Mais plus sûrement, dans l’entourage d’Alexeï Navalny et dans l’éditorial du Washington Post, la vraie motivation de cet empressement judiciaire ne fait guère de doute : ce qui gênait le Kremlin chaque jour un peu plus, c’était le travail fait sur le terrain par les militants pour organiser un vote utile aux élections prévues pour septembre, favoriser le report de toutes les voix de l’opposition sur le candidat dans chaque circonscription qui aura le plus de chance de battre celui du parti présidentiel. Ce travail-là a déjà commencé à porter ces fruits et à fragiliser le camp du Kremlin lors d’élections locales précédentes. On sent aussi ses effets dans les derniers sondages ; il fallait donc agir vite, quitte à adopter, comme l’écrit The Washington Post « des mesures répressives plus sévères et radicales que tout ce que l’on avait pu voir en Russie depuis la chute de l’Union soviétique« .  
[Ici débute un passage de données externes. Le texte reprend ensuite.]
(** [do_GET]: the events of the request and the response written. *)
Definition do_GET (w : world) (self : handler) : list event * option response :=
  match do_GET_try w self with
  | (t, Ok r) => (t, r)
  | (t, Raise (ServerException msg)) => (t, Some (handle_error self msg 404))
  | (t, Raise e) =>
      (t, Some (handle_error self ("Internal server error: " ++ str_exn e) 500))
  end.

(** [do_POST]: the response written and what stays unread in [rfile]. *)
Definition do_POST (self : handler) : response * bytes :=
  let content_length :=
    match headers_get (headers self) "Content-Length" with
    | None => inl 0%Z
    | Some v => match int_of_str v with
                | Some n => inl n
                | None => inr (int_error v)
                end
    end in
  match content_length with
  | inl content_length =>
      let (post_data, rest) := rfile_read content_length (rfile self) in
      let response := (b "Received: " ++ post_data)%list in
      ({| status := 200;
          resp_headers := [("Content-Type", "text/plain");
                           ("Content-Length", str_of_nat (List.length response))];
          body := response |}, rest)
  | inr msg =>
      (handle_error self ("Error processing POST: " ++ msg) 500, rfile self)
  end.

(** ** Notions the statements below use *)

(** The events of testing the cases of [cases], one after the other. *)
Definition tests_log (w : world) (self : handler) (cases : list case) : list event :=
  flat_map (fun c => EvTest c :: log (test w c self)) cases.

(** The value of [case.test(handler)]. *)
Definition test_value (w : world) (c : case) (self : handler) : bool :=
  match outcome (test w c self) with
  | Ok t => t
  | Raise _ => false
  end.

(** The first case of [CASES] whose test holds. *)
Definition first_match (w : world) (self : handler) : option case :=
  find (fun c => test_value w c self) CASES.

(** The outcome of the loop when the case taken ends with [r]. *)
Definition final {A} (r : result A) : result (option A) :=
  match r with
  | Ok a => Ok (Some a)
  | Raise e => Raise e
  end.

(** The resolved path of a request, as [do_GET] computes it. *)
Definition resolve (w : world) (self : handler) : string :=
  PosixPath.abspath (getcwd w) (getcwd w ++ path self).

(** The events that touch the file system or start a process. *)
Definition is_system_event (ev : event) : bool :=
  match ev with
  | EvStat _ | EvOpen _ | EvListdir _ | EvSpawn _ => true
  | EvTest _ | EvAct _ => false
  end.

(** Containment as the specification words it: [p] is [root] or lies
    below it, component by component. *)
Definition within_root (root p : string) : bool :=
  String.eqb p root
  || startswith p (if endswith root "/" then root else root ++ "/").


(** The static table of the specification: extension and MIME type. *)
Definition MIME_TABLE : list (string * string) :=
  [(".html", "text/html"); (".css", "text/css"); (".js", "application/javascript");
   (".png", "image/png"); (".jpg", "image/jpeg"); (".jpeg", "image/jpeg")].


Definition visible (entry : string) : bool := negb (startswith entry ".").

(** The rows of the root page, as the lines of its text. *)
Definition root_page_lines (self : handler) : list string :=
  ["<html>";
   "<head><title>Server Info</title></head>";
   "<body>";
   "<h1>Server Information</h1>";
   "<table border=" ++ dquote ++ "1" ++ dquote ++ ">";
   "<tr><th>Header</th><th>Value</th></tr>";
   "<tr><td>Date and time</td><td>" ++ date_time_string self ++ "</td></tr>";
   "<tr><td>Client host</td><td>" ++ fst (client_address self) ++ "</td></tr>";
   "<tr><td>Client port</td><td>" ++ str_of_N (snd (client_address self)) ++ "</td></tr>";
   "<tr><td>Command</td><td>" ++ command self ++ "</td></tr>";
   "<tr><td>Path</td><td>" ++ path self ++ "</td></tr>";
   "</table>";
   "</body>";
   "</html>"].

Definition str_le (a c : string) : Prop := String.leb a c = true.

(** The entries a listing shows, in the order it shows them. *)
Definition shown_entries (names : list string) : list string :=
  filter visible (sorted names).




(** The case that [stat] picks: the table behind the six tests. *)
Definition case_by_stat (w : world) (self : handler) : case :=
  match os_stat w (full_path self) with
  | None => CaseNoFile
  | Some S_IFREG => CaseExistingFile
  | Some S_IFDIR =>
      match os_stat w (index_path self) with
      | Some S_IFREG => CaseDirectoryIndexFile
      | _ => CaseDirectoryNoIndexFile
      end
  | Some S_IFOTHER => CaseAlwaysFail
  end.

(** The path a system event is about. *)
Definition event_path (ev : event) : option string :=
  match ev with
  | EvStat p | EvOpen p | EvListdir p | EvSpawn p => Some p
  | EvTest _ | EvAct _ => None
  end.

(** A response that carries exactly a Content-Type and the length of
    its own body. *)
Definition length_header_matches (r : response) : Prop :=
  exists content_type,
    resp_headers r = [("Content-Type", content_type);
                      ("Content-Length", str_of_nat (List.length (body r)))].

(** [c] occurs in [s]. *)
Fixpoint has_char (c : ascii) (s : string) : bool :=
  match s with
  | EmptyString => false
  | String x s' => Ascii.eqb x c || has_char c s'
  end.

(** A component of a normalized path: not empty, not [.], not [..],
    and with no separator inside. *)
Definition clean_component (comp : string) : Prop :=
  comp <> EmptyString /\ comp <> "." /\ comp <> ".." /\ has_char "/"%char comp = false.

(** The number of slashes [normpath] keeps in front of an absolute
    path: two when the path starts with exactly two, one otherwise. *)
Definition leading_slashes (p : string) : nat :=
  if startswith p (repeat_str "/" 2) && negb (startswith p (repeat_str "/" 3))
  then 2 else 1.

(** Kinds of events, to count them in a log. *)
Definition is_stat (ev : event) : bool :=
  match ev with EvStat _ => true | _ => false end.

Definition is_read (ev : event) : bool :=
  match ev with EvOpen _ | EvListdir _ => true | _ => false end.

Definition is_act (ev : event) : bool :=
  match ev with EvAct _ => true | _ => false end.

Definition count_events (kind : event -> bool) (l : list event) : nat :=
  List.length (filter kind l).

(** ** A sample site, for the examples

    The server runs in [/srv]; [/srv2] is a sibling directory that is
    not part of the site. *)

Fixpoint assoc {A} (table : list (string * A)) (key : string) : option A :=
  match table with
  | [] => None
  | (k, v) :: rest => if String.eqb k key then Some v else assoc rest key
  end.

Definition site_stat : list (string * file_kind) :=
  [("/srv", S_IFDIR);
   ("/srv/index.html", S_IFREG);
   ("/srv/style.css", S_IFREG);
   ("/srv/hello.py", S_IFREG);
   ("/srv/locked.txt", S_IFREG);
   ("/srv/docs", S_IFDIR);
   ("/srv/docs/index.html", S_IFREG);
   ("/srv/private", S_IFDIR);
   ("/srv/private/index.html", S_IFREG);
   ("/srv/pub", S_IFDIR);
   ("/srv/pub/b.txt", S_IFREG);
   ("/srv/pub/a.txt", S_IFREG);
   ("/srv/pub/.hidden", S_IFREG);
   ("/srv/pub/Zed", S_IFDIR);
   ("/srv/fifo", S_IFOTHER);
   ("/srv2", S_IFDIR);
   ("/srv2/secret", S_IFREG)].

Definition site_files : list (string * io bytes) :=
  [("/srv/index.html", IoOk (b "<h1>home</h1>"));
   ("/srv/style.css", IoOk (b "body { margin: 0 }"));
   ("/srv/hello.py", IoOk (b "print('hello')"));
   ("/srv/locked.txt", IoError "[Errno 13] Permission denied");
   ("/srv/docs/index.html", IoOk (b "<h1>docs</h1>"));
   ("/srv/private/index.html", IoError "[Errno 13] Permission denied");
   ("/srv/pub/b.txt", IoOk (b "b"));
   ("/srv/pub/a.txt", IoOk (b "a"));
   ("/srv/pub/.hidden", IoOk (b "h"));
   ("/srv2/secret", IoOk (b "top secret"))].

Definition site_dirs : list (string * io (list string)) :=
  [("/srv", IoOk ["style.css"; "index.html"; "hello.py"; "locked.txt"; "docs";
                  "private"; "pub"; "fifo"]);
   ("/srv/docs", IoOk ["index.html"]);
   ("/srv/private", IoOk ["index.html"]);
   ("/srv/pub", IoOk ["b.txt"; ".hidden"; "a.txt"; "Zed"]);
   ("/srv/pub/Zed", IoError "[Errno 13] Permission denied");
   ("/srv2", IoOk ["secret"])].

Definition site : world :=
  {| getcwd := "/srv";
     os_stat := assoc site_stat;
     open_read := fun p =>
       match assoc site_files p with
       | Some r => r
       | None => IoError "[Errno 2] No such file or directory"
       end;
     os_listdir := fun p =>
       match assoc site_dirs p with
       | Some r => r
       | None => IoError "[Errno 2] No such file or directory"
       end;
     subprocess_run := fun _ => Completed "hello" |}.

(** A GET request for [p], as the handler holds it before [do_GET]. *)
Definition get_request (p : string) : handler :=
  {| path := p; command := "GET";
     client_address := ("127.0.0.1", 51234%N);
     date_time_string := "Tue, 03 Nov 2026 10:00:00 GMT";
     headers := [("Host", "localhost:8000")];
     rfile := [];
     full_path := EmptyString |}.

(** A POST request with the given headers and bytes after them. *)
Definition post_request (hs : list (string * string)) (data : bytes) : handler :=
  {| path := "/submit"; command := "POST";
     client_address := ("127.0.0.1", 51234%N);
     date_time_string := "Tue, 03 Nov 2026 10:00:00 GMT";
     headers := hs;
     rfile := data;
     full_path := EmptyString |}.

(** The request for [/hello.py], resolved. *)
Definition hello_request : handler :=
  set_full_path (get_request "/hello.py") "/srv/hello.py".

(** The sample site on a file system that lists its directories in
    the opposite order. *)
Definition site_reordered : world :=
  {| getcwd := getcwd site;
     os_stat := os_stat site;
     open_read := open_read site;
     os_listdir := fun p =>
       match os_listdir site p with
       | IoOk names => IoOk (rev names)
       | failure => failure
       end;
     subprocess_run := subprocess_run site |}.

(** * Properties *)

(** ** Sanity checks of the primitives *)

Example normpath_ex1 : PosixPath.normpath "/srv/../srv2/secret" = "/srv2/secret".
Proof. reflexivity. Qed.
Example normpath_ex2 : PosixPath.normpath "/srv/a/./b//c/../d/" = "/srv/a/b/d".
Proof. reflexivity. Qed.
Example normpath_ex3 : PosixPath.normpath "//a/../.." = "//".
Proof. reflexivity. Qed.
Example normpath_ex4 : PosixPath.normpath "a/../../b" = "../b".
Proof. reflexivity. Qed.
Example int_ex1 : int_of_str " 1_000 " = Some 1000%Z.
Proof. reflexivity. Qed.
Example int_ex2 : int_of_str "1__0" = None /\ int_of_str EmptyString = None /\ int_of_str "-0" = Some 0%Z
  /\ int_of_str "12a" = None /\ int_of_str "_1" = None /\ int_of_str "1_" = None.
Proof. repeat split; reflexivity. Qed.
Example encode_utf8_ex : encode_utf8 (String (ascii_of_nat 233) "a") = [xc3; xa9; x61].
Proof. reflexivity. Qed.
Example split_ex :
  split "/"%char "/a//b/" = [EmptyString; "a"; EmptyString; "b"; EmptyString]
  /\ split "/"%char EmptyString = [EmptyString].
Proof. split; reflexivity. Qed.
Example str_ex : str_of_nat 0 = "0" /\ str_of_nat 1234 = "1234" /\ str_of_N 8000 = "8000".
Proof. repeat split; reflexivity. Qed.
Example do_GET_ex_css :
  do_GET site (get_request "/style.css") =
  ([EvTest CaseNoFile; EvStat "/srv/style.css";
    EvTest CaseExistingFile; EvStat "/srv/style.css";
    EvAct CaseExistingFile; EvOpen "/srv/style.css"],
   Some {| status := 200;
           resp_headers := [("Content-Type", "text/css"); ("Content-Length", "18")];
           body := b "body { margin: 0 }" |}).
Proof. reflexivity. Qed.

Example do_GET_ex_missing :
  do_GET site (get_request "/missing.txt") =
  ([EvTest CaseNoFile; EvStat "/srv/missing.txt"; EvAct CaseNoFile],
   Some (handle_error (get_request "/missing.txt")
           (squote ++ "/missing.txt" ++ squote ++ " not found") 404)).
Proof. reflexivity. Qed.

Example do_GET_ex_traversal :
  do_GET site (get_request "/../../etc/passwd") =
  ([], Some (handle_error (get_request "/../../etc/passwd")
               "Attempted directory traversal" 404)).
Proof. reflexivity. Qed.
Ce mouvement répressif ne se limite pas au réseau Navalny. Il y a aussi, constate le Post, un volet de censure médiatique contre les derniers tenants d’un journalisme indépendant du Kremlin en Russie : la radio financée par les Etats-Unis Radio Free Liberty et le site d’info hébergé en Lettonie Meduza viennent de se voir obligés d’accompagner toute publication d’un message indiquant qu’ils sont des « agents de l’étranger« . 

Radio Free Liberty a décidé de refuser cette obligation, mais encourt pour cela des centaines de millions de roubles d’amendes chaque année. Meduza n’a pas les moyens de se permettre cette désobéissance, alors le petit média a publié un article ce lundi pour expliquer à ses lecteurs ce qu’être considéré comme un agent de l’étranger veut dire, en terme de contraintes légales qui au final risquent fort de paralyser le travail de la rédaction, pour au final lui coûter la vie. L’article commence sur une tonalité ironique, bravache, mais ne cache pas son inquiétude au lecteur, son incertitude sur l’avenir du journal. Il nous faudrait un miracle pour survivre, nous ne vous promettons rien mais nous vous tiendrons au courant, voilà les derniers mots signés d’Ivan Kolpakov, rédacteur en chef de Meduza.io.  

Dans la presse britannique, un Boris Johnson fragilisé par des fuites venues de son entourage.

Il y a un « chatty rat« , une petite souris un peu trop bavarde au 10 Downing Street, et ses révélations commencent vraiment à faire du tort au Premier ministre. Après l’épisode du bureau de Boris Johnson rénové à grands frais et avec l’argent du Parti conservateur, affaire révélée par l’ancien conseiller tombé en disgrâce Dominic Cummings, voici une autre indiscrétion qui s’étale en Une de tous les quotidiens outre-Manche : BoJo aurait déclaré, en septembre dernier, qu’il « préférait que la pandémie de Covid-19 s’emballe et que les corps de ses victimes s’empilent par milliers » plutôt que de devoir décréter un nouveau « fucking lockdown« , un second confinement… Ce qu’il fera finalement, contraint et forcé, début janvier.   

La phrase, forcément, a choqué, le Premier ministre a dû la démentir personnellement ce lundi… Mais entre-temps, d’autres sources internes au 10 Downing Street l’ont confirmées à la BBC et à ITV

Résultat : « Boris Johnson est dans les cordes« , tel un boxeur en difficulté, selon la Une du Daily Mail, « BoJo a le feu aux fesses« , pour le dire dans ce langage imagé cher au Star ; il est « sous pression » même dans son propre camp, affirme The Guardian… Quand The Independent s’interroge très sérieusement sur les dégâts politiques que toutes ces révélations vont avoir sur l’avenir politique du cher du gouvernement. 

En tous cas, il donne l’image d’un homme qui ne tient plus ses équipes, pas plus que ses propres emballements (d’ailleurs selon Alex Massie, du magazine The Spectator, « au fond, personne ne doute que le bouillonnant BoJo ait prononcé cette phrase qui lui ressemble tant »). Quant à son ancien conseiller de l’ombre Dominic Cummings, il semble avoir juré la perte de son ancien patron, alerte Sean O’Grady de The Independent… pour qui l’heure de la vengeance a bel et bien sonné.